# YOUR TASK
Count every line in the entries below that contains the word "endswith", and give only that number.

# EXERCISE DATA
-------------------------

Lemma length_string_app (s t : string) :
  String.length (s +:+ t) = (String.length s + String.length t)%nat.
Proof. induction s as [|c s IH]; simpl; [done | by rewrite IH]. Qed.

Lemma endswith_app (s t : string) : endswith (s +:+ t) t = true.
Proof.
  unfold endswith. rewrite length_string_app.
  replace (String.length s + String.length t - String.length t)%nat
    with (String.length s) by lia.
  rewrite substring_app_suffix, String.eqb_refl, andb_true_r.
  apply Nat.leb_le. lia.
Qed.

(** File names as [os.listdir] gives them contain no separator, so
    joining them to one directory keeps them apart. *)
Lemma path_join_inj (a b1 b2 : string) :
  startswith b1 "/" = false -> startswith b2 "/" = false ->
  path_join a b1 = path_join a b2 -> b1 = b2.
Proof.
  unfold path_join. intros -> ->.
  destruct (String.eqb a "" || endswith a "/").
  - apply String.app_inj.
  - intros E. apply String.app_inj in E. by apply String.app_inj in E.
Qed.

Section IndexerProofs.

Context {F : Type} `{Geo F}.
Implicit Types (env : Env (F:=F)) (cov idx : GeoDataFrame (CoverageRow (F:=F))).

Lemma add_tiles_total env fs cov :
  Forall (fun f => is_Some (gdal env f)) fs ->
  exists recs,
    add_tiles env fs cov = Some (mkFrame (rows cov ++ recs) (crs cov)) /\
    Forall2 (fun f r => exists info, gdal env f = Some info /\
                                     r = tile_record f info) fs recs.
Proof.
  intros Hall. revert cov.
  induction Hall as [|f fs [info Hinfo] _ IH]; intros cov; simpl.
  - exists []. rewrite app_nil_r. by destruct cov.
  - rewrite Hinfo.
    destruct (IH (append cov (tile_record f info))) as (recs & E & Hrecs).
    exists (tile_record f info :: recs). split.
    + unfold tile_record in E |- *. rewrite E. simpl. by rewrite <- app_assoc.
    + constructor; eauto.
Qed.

-------------------------

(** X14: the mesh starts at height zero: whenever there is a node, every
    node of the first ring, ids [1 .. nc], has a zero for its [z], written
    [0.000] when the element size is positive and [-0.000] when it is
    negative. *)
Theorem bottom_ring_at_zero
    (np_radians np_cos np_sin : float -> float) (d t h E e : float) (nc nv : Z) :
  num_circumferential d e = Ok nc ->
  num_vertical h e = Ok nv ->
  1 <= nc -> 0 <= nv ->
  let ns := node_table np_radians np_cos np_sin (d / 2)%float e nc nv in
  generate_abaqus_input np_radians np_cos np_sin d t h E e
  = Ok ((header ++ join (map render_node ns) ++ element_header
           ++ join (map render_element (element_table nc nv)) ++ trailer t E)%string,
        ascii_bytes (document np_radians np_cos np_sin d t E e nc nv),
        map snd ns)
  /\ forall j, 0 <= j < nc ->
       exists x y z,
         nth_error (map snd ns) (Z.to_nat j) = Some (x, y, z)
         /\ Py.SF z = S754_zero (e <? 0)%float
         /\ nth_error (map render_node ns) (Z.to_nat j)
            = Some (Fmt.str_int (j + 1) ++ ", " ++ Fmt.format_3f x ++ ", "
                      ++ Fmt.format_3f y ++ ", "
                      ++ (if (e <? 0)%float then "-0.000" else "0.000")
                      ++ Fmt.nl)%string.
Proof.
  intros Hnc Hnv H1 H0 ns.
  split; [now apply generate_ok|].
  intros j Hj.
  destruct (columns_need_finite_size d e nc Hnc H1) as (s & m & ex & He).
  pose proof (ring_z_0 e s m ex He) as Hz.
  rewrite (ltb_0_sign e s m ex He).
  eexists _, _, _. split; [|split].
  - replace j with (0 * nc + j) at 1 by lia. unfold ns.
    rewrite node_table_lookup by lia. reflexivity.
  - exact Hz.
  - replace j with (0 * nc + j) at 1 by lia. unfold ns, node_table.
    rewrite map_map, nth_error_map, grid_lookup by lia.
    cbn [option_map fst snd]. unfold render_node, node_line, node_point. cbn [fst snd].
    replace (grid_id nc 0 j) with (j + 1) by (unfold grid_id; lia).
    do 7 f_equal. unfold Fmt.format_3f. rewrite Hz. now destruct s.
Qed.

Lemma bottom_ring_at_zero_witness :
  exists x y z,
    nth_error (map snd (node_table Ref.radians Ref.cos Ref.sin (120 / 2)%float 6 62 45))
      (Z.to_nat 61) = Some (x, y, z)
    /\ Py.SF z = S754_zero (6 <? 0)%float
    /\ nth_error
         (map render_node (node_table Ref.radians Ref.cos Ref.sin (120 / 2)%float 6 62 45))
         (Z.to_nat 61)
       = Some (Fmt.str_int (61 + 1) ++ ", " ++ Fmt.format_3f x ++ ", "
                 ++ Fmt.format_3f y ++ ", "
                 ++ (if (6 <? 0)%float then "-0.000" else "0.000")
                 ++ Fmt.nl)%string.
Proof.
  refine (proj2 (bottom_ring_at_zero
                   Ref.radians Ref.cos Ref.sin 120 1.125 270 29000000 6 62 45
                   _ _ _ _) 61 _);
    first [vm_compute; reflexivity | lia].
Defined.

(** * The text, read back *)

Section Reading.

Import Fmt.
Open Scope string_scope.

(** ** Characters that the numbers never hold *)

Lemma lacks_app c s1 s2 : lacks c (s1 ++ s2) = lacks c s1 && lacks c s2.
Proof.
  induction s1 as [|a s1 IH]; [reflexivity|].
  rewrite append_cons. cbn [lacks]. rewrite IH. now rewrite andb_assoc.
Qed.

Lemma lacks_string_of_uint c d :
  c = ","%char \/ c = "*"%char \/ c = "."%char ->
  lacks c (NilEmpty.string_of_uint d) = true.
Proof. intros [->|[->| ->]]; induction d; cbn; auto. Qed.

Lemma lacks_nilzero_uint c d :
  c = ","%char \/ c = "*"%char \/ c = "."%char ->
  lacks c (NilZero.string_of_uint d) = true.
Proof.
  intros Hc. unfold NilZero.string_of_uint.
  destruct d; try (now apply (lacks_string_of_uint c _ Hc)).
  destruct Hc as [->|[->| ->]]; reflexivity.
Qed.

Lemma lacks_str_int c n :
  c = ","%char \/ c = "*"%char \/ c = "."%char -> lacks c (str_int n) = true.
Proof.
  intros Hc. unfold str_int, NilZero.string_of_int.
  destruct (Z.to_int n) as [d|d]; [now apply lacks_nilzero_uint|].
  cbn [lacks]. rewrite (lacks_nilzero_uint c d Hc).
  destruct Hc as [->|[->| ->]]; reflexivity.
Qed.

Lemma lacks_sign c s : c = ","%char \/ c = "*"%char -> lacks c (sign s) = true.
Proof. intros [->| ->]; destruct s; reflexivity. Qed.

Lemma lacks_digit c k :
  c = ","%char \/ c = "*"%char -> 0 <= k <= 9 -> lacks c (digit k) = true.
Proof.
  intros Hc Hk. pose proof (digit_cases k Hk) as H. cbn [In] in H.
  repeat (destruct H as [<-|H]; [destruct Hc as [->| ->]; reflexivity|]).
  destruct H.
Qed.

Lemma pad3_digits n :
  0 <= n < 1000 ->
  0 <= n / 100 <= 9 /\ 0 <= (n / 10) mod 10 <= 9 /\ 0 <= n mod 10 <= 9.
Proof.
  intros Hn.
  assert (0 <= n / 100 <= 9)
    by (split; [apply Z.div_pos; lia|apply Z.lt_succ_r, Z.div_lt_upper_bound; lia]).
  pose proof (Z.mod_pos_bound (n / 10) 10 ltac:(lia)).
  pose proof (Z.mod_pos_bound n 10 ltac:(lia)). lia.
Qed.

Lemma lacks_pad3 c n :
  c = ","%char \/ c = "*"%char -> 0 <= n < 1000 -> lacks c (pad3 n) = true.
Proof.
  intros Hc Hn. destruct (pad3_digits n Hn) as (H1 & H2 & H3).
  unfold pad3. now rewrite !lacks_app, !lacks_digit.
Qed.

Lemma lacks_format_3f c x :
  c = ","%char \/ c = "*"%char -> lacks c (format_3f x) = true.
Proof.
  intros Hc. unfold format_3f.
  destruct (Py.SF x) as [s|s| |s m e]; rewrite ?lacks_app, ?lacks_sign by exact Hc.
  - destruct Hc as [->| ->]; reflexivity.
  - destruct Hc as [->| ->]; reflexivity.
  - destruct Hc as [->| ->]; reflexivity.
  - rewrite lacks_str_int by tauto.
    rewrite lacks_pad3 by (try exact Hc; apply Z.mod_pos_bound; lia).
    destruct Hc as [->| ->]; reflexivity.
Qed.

-------------------------

# RESULT FOR THIS EXERCISE
3